“İlk vakalarda mecburen Çin deneyimlerini dikkate aldık. Çünkü başka çaremiz yoktu. İki hafta sonra kendi tecrübelerimize dayanarak kendi algoritmamızı geliştirdik. Bakanlık neredeyse her hafta algoritmayı yeniledi. Böylece dünyadaki diğer uygulamalardan oldukça farklı ve ayrışık bir tedavi protokolümüz oldu. Sonuçlarını da almaya başlamış durumdayız."
"Türkiye olarak, ‘hidroksiklorokin’ tedavisine hastalığın çok erken döneminde başlıyoruz. Erken davranarak yeterince ilaç stoklamıştık. ‘Favipiravir’ tedavisine virüsün replikasyon zamanında yani hastalık iyice ağırlaşmadan, yoğun bakım ihtiyacı ortaya çıkmadan başladık. Oysa ilk uygulamalarda böyle değildi. Diğer ülkelerde halen böyle değil. Bu ilaç özellikle Avrupa ülkelerinde hastalık ağrılaşınca veriliyor ama o zaman da etkisi fazla olmuyor.”
“Yoğun bakımdaki hastalarda erken entübasyondan (invaziv ventilasyondan) vazgeçtik. Çünkü bunun hastalığın seyrini çok değiştirmediğini gözlemledik. Bunun yerine non-invaziv ventilason CPAP dediğimiz sürekli pozitif basınçlı hava yolu tekniğine geçtik."

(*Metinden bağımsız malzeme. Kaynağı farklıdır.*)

(* ===== verification/FactShapes.v ===== *)
(** * The shapes of runtime facts

    One flat table of what an applied fact looks like: for every kind and schema version the
    identities its envelope carries and the fields of its payload, required or optional, each
    with what its value must be.  The table is written down here on its own; that the dispatcher
    and the payload schemas of [runtime_facts] enforce it is proved in [RuntimeFactTheorems]. *)

From S2P Require Import Prelude Json LedgerTypes.

(** The identities an envelope carries. *)
Inductive FactScope := SessionScope | TurnScope | ExecutionScope | ModelScope | InvocationScope.

Definition carries (scope : FactScope) (f : FactDraft) : Prop :=
  match scope with
  | SessionScope => turn_id f = None /\ execution_id f = None /\ model_request_id f = None /\ tool_invocation_id f = None
  | TurnScope =>
      is_Some (turn_id f) /\ execution_id f = None /\ model_request_id f = None /\ tool_invocation_id f = None
  | ExecutionScope =>
      is_Some (turn_id f) /\ is_Some (execution_id f) /\ model_request_id f = None /\ tool_invocation_id f = None
  | ModelScope =>
      is_Some (turn_id f) /\ is_Some (execution_id f) /\ is_Some (model_request_id f) /\ tool_invocation_id f = None
  | InvocationScope =>
      is_Some (turn_id f) /\ is_Some (execution_id f) /\ model_request_id f = None /\ is_Some (tool_invocation_id f)
  end.

(** ** Fields *)

Inductive FieldType :=
  | FAny | FText | FIdentity | FDigest | FTime | FFlag | FCount | FPositive
  | FExactly (n : Z) | FChoice (allowed : list string) | FContent | FObject | FArray.
Record FactField := mkField { ff_name : string; ff_required : bool; ff_type : FieldType }.
Definition must (name : string) (type : FieldType) : FactField := mkField name true type.
Definition may (name : string) (type : FieldType) : FactField := mkField name false type.
Record FactShape := mkShape { fs_scope : FactScope; fs_fields : list FactField }.

Definition digest_text (text : string) : Prop :=
  str_len text = 64 /\ Forall (fun c => c ∈ list_ascii_of_string "0123456789abcdef") (list_ascii_of_string text).

Section shapes.
Context `{Externals}.

(** A binding names its content by digest: inline text of that digest, or a reference. *)
Definition binds_content (binding : Map) : Prop :=
  (forall key, key ∈ binding.*1 -> key ∈ ["digest"; "inline_utf8"; "reference"]) /\
  exists digest, map_get "digest" binding = Some (Str digest) /\ digest_text digest /\
    ((exists text, map_get "inline_utf8" binding = Some (Str text) /\ map_get "reference" binding = None /\
        sha256_hex text = digest) \/
     (exists reference, map_get "inline_utf8" binding = None /\ map_get "reference" binding = Some (Str reference) /\
        reference <> "")).

Definition has_type (type : FieldType) (value : Value) : Prop :=
  match type with
  | FAny => True
  | FText => exists text, value = Str text
  | FIdentity => exists text, value = Str text /\ text <> ""
  | FDigest => exists text, value = Str text /\ digest_text text
  | FTime => exists text, value = Str text /\ is_Some (canonical_utc text)
  | FFlag => exists flag, value = Bool flag
  | FCount => exists n, value = Num (PosInt n)
  | FPositive => exists n, value = Num (PosInt n) /\ n <> 0
  | FExactly n => value = Num (PosInt n)
  | FChoice allowed => exists text, value = Str text /\ text ∈ allowed
  | FContent => exists binding, value = Obj binding /\ binds_content binding
  | FObject => exists object, value = Obj object
  | FArray => exists items, value = Arr items
  end.

Definition field_ok (m : Map) (field : FactField) : Prop :=
  match map_get (ff_name field) m with
  | Some value => has_type (ff_type field) value
  | None => ff_required field = false
  end.

(** Every field is as the shape says, and there are no others. *)
Definition payload_ok (m : Map) (shape : FactShape) : Prop :=
  (forall key, key ∈ m.*1 -> key ∈ (ff_name <$> fs_fields shape)) /\ Forall (field_ok m) (fs_fields shape).
End shapes.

"Böylece invaziv ventilasyonun oluşturduğu akciğer hasarlarını da önlemiş olduk. Belki de en önemlisi hastalığın tanımlandığı gibi tipik akut solunum sıkıntısı olmadığını, pıhtılaşma bozukluğu gibi ilave problemlerin meydana geldiğini ve hastaların bu nedenle de kaybedildiğini gözlemledik."
"Dolayısıyla antikoagülan ilaçları da algoritmamıza eklemiş olduk. Tüm bunları Kovid-19 tanısı için PCR’den bile daha hassas olan akciğer tomografisi kapasitemizin çok çok iyi olması ve hızlı tanı sayesinde yapabildik."
"Dünyanın hiçbir ülkesinde bizdeki kadar akciğer tomografisi yoktur. Bu durum önceden eleştiri konusuydu ama şimdi işimize yaradı. Tüm bunların üzerinde bahsedilmesi gereken bir şey daha var. Başta doktorlarımız ve hemşirelerimiz olmak üzere sağlık çalışanlarımızın yoğun hasta kapasitesini eritebilme yeteneği.”